(* ===== verification/_CoqProject ===== *)
-Q . S2P
Prelude.v
Types.v
Keypath.v
TreeTypes.v
GoValue.v
GoPaths.v
Assemble.v
NodeCodec.v
MemoryNode.v
MemoryProps.v
MemoryIter.v
BadgerTxn.v
DBNode.v
DBProps.v
DBClaims.v
DBVersions.v
DBCopy.v
Tx.v
PatchParser.v
Scan.v
Mempool.v
Channels.v
Contexts.v
TxStore.v
TxGraph.v
Behaviors.v
Nelson.v
Frames.v
FrameProps.v
Permissions.v
Controller.v
ControllerProps.v
EndToEnd.v
Hub.v
Indices.v
RefStore.v
RefTransfer.v
PeerStore.v
KeyStore.v
HttpTx.v
RemoteStore.v
Sets.v
HttpSession.v
Host.v
Libp2pMsg.v
Libp2pNet.v
PeerPool.v
Subscriptions.v
HostPeers.v
HttpRpc.v
HttpStream.v
HttpServe.v
GitHelper.v
GitProps.v
StateQuery.v
StateServed.v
---
PROBLEM TO WORK ON: None of the lines before the one containing "NodeCodec.v" belong in the answer; reproduce that line and all later lines of the records exactly.

EXPECTED ANSWER:
NodeCodec.v
MemoryNode.v
MemoryProps.v
MemoryIter.v
BadgerTxn.v
DBNode.v
DBProps.v
DBClaims.v
DBVersions.v
DBCopy.v
Tx.v
PatchParser.v
Scan.v
Mempool.v
Channels.v
Contexts.v
TxStore.v
TxGraph.v
Behaviors.v
Nelson.v
Frames.v
FrameProps.v
Permissions.v
Controller.v
ControllerProps.v
EndToEnd.v
Hub.v
Indices.v
RefStore.v
RefTransfer.v
PeerStore.v
KeyStore.v
HttpTx.v
RemoteStore.v
Sets.v
HttpSession.v
Host.v
Libp2pMsg.v
Libp2pNet.v
PeerPool.v
Subscriptions.v
HostPeers.v
HttpRpc.v
HttpStream.v
HttpServe.v
GitHelper.v
GitProps.v
StateQuery.v
StateServed.v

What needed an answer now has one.